# Emergency fish medicines to always keep on hand



## frothhelmet (3 Jan 2017)

Because time is of the essence. And when you need it there's no time to post it and your LFS wont have it. So buy it now!

What do you all consider essential in your fish emergency medicine cabinet?


----------



## Henry (3 Jan 2017)

I've never used medicines in my home tanks (inverts etc), but from shop experience, I'd say anything with chloramine T is an absolute winner. Usually sold as an internal bacteria treatment, but it'll sort out most ailments including white spot and fin rot.


----------



## roadmaster (4 Jan 2017)

frothhelmet said:


> Because time is of the essence. And when you need it there's no time to post it and your LFS wont have it. So buy it now!
> 
> What do you all consider essential in your fish emergency medicine cabinet?



Clean water is most important medicine in my view.
Followed by dewormer flake food with praziquantel ? (spelling)


----------



## PARAGUAY (4 Jan 2017)

I learned the lesson along time ago to have something in the cupboard,I have esHa products exit and 2000,a small tank upstairs ,used for quarantine,spare plants.I also have Primafix and Melafix for mainly when not sure what might be up with a fish?and before using anything else as Roadmaster says most important to maintain water quality


----------



## sciencefiction (4 Jan 2017)

I would only treat fish if they are actually visually sick. But if you buy fish often...its not a bad thing to have deworming and antiparasitic meds such as Kusuri Wormer plus and Praziquantel(both treat different things. Prazi can be used with inverts too) and a gram negative bacteria antibiotic. I like Seachem Kanaplex because it is tolerated by all types of fish and inverts. If you keep cichlids, a hex treatment such as new life spectrum hex sield pellets wouldnt be a bad idea.


----------



## dw1305 (4 Jan 2017)

Hi all,





PARAGUAY said:


> ,I have esHa products exit and 2000,a small tank upstairs ,used for quarantine,spare plants.


That one. 

I also have Levamisole HCl and Praziquantel as wormers (bought as "Harka Verm" and "Panacur").
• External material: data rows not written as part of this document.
(* ===== verification/Launch.v ===== *)
(** * Launching an objective

    [launch] of src/archon_horizon/pipeline/execution/objectives.py and [Scheduler.run] of
    execution/scheduler.py for an objective, with [validate_launch_profile] and
    [matching_policy].  A launch resolves the roadmap, refuses a second owner, guards every
    provider account of its hosts, adds the advisory review policies, creates the run and queues
    its planner.

    The number of a run comes from an identity sequence of the database and is an argument, as
    are SHA-256, the templates and the hash of the frontier. *)

From S2P Require Import Prelude Contracts Conditions WorkerContracts Schema Records Auth Samples MissionTree Missions Ledger Usage Capacity Sessions Assignments Settlement Runs Workspaces Objectives Phases.

#[export] Instance review_policy_revisioned : Revisioned review_policy :=
  {| rev_ref r := stored Kreview_policy (rv_id r); rev_number := rv_revision;
     rev_content r d := CReviewPolicy r (related (rv_id r) (tb_review_policy_repository d))
                                        (related (rv_id r) (tb_review_policy_reviewer d)) |}.

(** ** Review policies *)

Definition covers (d : DB) (repository : uid) (k : phase_kind) (p : review_policy) : bool :=
  bool_decide ((rv_id p, repository) ∈ tb_review_policy_repository d) && rv_enabled p && mem k (rv_phases p).

Definition matching_policy (repository : uid) (k : phase_kind) (required : bool) : M (option review_policy) :=
  found ← ask (fun d => stored_rows (covers d repository k) d);
  refuse (1 <? List.length found)%nat "ambiguous_review_policy" 409 ;;
  refuse (required && bool_decide (List.length found = 0%nat)) "missing_review_policy" 409 ;;
  mret (head found).

(** ** A new run *)

Definition live_run (r : run) : bool := mem (r_status r) [RunActive; RunPaused; RunDraining; RunStopping].

Definition validate_launch_profile (data : RunCreate) : M unit :=
  refuse match rc_phase data with Some p => phase_orchestrated p | None => false end "retired_orchestrator" 422.

(** A launch whose mission, objective, phase, hosts and phases are resolved ([prepared]). *)
Record Prepared := {
  pr_data : RunCreate;
  pr_mission_id : uid;
  pr_objective_id : uid;
  pr_phase : RunPhase;
  pr_host_ids : list uid;
  pr_phases : list phase_kind }.

Definition snapshot_of (p : RunPhase) : option uid := match p with Formalization b _ => b | _ => None end.

Definition new_run (q : Prepared) (number : Z) (i : uid) (now : instant) : run :=
  {| r_id := i; r_created_at := now; r_updated_at := now; r_revision := 1; r_number := number; r_mission_id := pr_mission_id q;
     r_phase := pr_phase q; r_objective_id := Some (pr_objective_id q); r_orchestration := ObjectiveRun;
     r_queue_policies := rc_queue_policies (pr_data q); r_requested_phases := pr_phases q; r_phase_history := [];
     r_pending_phase := None; r_auto_advance := rc_auto_advance (pr_data q); r_adopted_roadmap_snapshot_id := snapshot_of (pr_phase q);
     r_status := RunActive; r_status_note := None; r_started_at := Some now; r_finished_at := None;
     r_max_assignments := rc_max_assignments (pr_data q); r_token_budget := rc_token_budget (pr_data q);
     r_expires_at := rc_expires_at (pr_data q); r_retry_policy := rc_retry_policy (pr_data q) |}.

(** The inputs of the first phase, and the roadmap they belong to. *)
Definition check_inputs (q : Prepared) (m : mission) : M (option document) :=
  let p := m_project_id m in
  match pr_phase q with
  | Preprocessing o _ =>
      doc ← (same_project Kdocument o p : M document);
      refuse (negb (bool_decide (d_kind doc = Roadmap))) "invalid_phase_input" 422 ;;
      _ ← matching_policy (d_source_repository_id doc) PreprocessingKind false;
      mret (Some doc)
  | Formalization (Some b) _ =>
      snap ← (same_project Kroadmap_snapshot b p : M roadmap_snapshot);
      require_baseline snap ;;
      doc ← (get (rs_roadmap_document_id snap) : M document);
      _ ← matching_policy (d_source_repository_id doc) FormalizationKind false;
      mret (Some doc)
  | Formalization None _ =>
      proj ← (get p : M project);
      refuse (negb (bool_decide (p_workflow proj = GraphFlow))) "baseline_required" 422 ;;
      doc ← (same_project Kdocument (pr_objective_id q) p : M document);
      refuse (negb (bool_decide (d_kind doc = Roadmap))) "invalid_objective" 422 ;;
      _ ← matching_policy (d_source_repository_id doc) FormalizationKind false;
      mret (Some doc)
  | Postprocessing w commit target _ =>
      ws ← (same_project Kworkspace w p : M workspace);
      repo ← (same_project Krepository target p : M repository);
      refuse (negb (bool_decide (w_status ws = WReady)) || negb (bool_decide (rp_purpose repo = LibraryRepo))) "invalid_phase_input" 422 ;;
      refuse (negb (bool_decide (w_head_commit_oid ws = Some commit) || bool_decide (w_base_commit_oid ws = commit)))
             "source_unverified" 422 ;;
      _ ← matching_policy (rp_id repo) PostprocessingKind false;
      mret None
  end.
Levamisole would be better as a powder, rather than a liquid, if you can find it, as I belief the liquid loses activity over time. 

cheers Darrel


----------



## MOBYS (5 Jan 2017)

I always tend to keep esha 2000 as it seems a good alrounder.Only used as a last resort.Had good results recently though.


----------



## Lindy (7 Jan 2017)

Have have wormers Fluke Solve and Wormer plus, Waterlife Myxazin and Octozin, king british velvet control and Api-Furan 2.  I have the esha products too

Sent from my SM-G920F using Tapatalk


----------



## sciencefiction (13 Jan 2017)

Henry said:


> I've never used medicines in my home tanks (inverts etc), but from shop experience, I'd say anything with chloramine T is an absolute winner. Usually sold as an internal bacteria treatment, but it'll sort out most ailments including white spot and fin rot.



Hey Henry. I was just being curious about this med....can't find much info online...Is it filter safe? Does it affect inverts?


----------



## Henry (16 Jan 2017)

At low doses, it isn't particularly bad for your filter, but definitely isn't invert safe. It's actually a pretty brutal medicine, especially in the powder form in which it is usually sold for koi; definitely not one to overdose.
It's the active ingredient in the own brand internal bacteria medicine from a particular large aquatics retailer, but comes in the potent powder form from NT Labs.
I've seen huge whitespot plagues dissappear overnight using that stuff.


----------



## sciencefiction (16 Jan 2017)

Thanks Henry. I read about some goid reviews acouple of years back and was always wondering about it.


----------



## REDSTEVEO (3 Jun 2017)

Hi all,

As I have been keeping both domestic tank bred discus and wild discus fish for over thirty years I have probably gone throught the complete range of medicines available from a fair few countries to be honest, including all those previously mentioned in the above thread posts. I have always favoured the treatments from Germany they just seem to be one step ahead of the game. A recent visit to Germany alerted me to a new set of products from Manaus Aquarium in Germany. After making several enquireis as to where I could get it from I found that there is a UK supplier. His name is Mark Neill from IP Discus in Aberdeen, Scotland. After reading the reviews on these products I decided to go for the complete set including another product called Discus Protect Instant Quanrantine. The products have a five year shelf life, and some of them have a one dose treatment to rid flukes and gut intestinal parasites permanently.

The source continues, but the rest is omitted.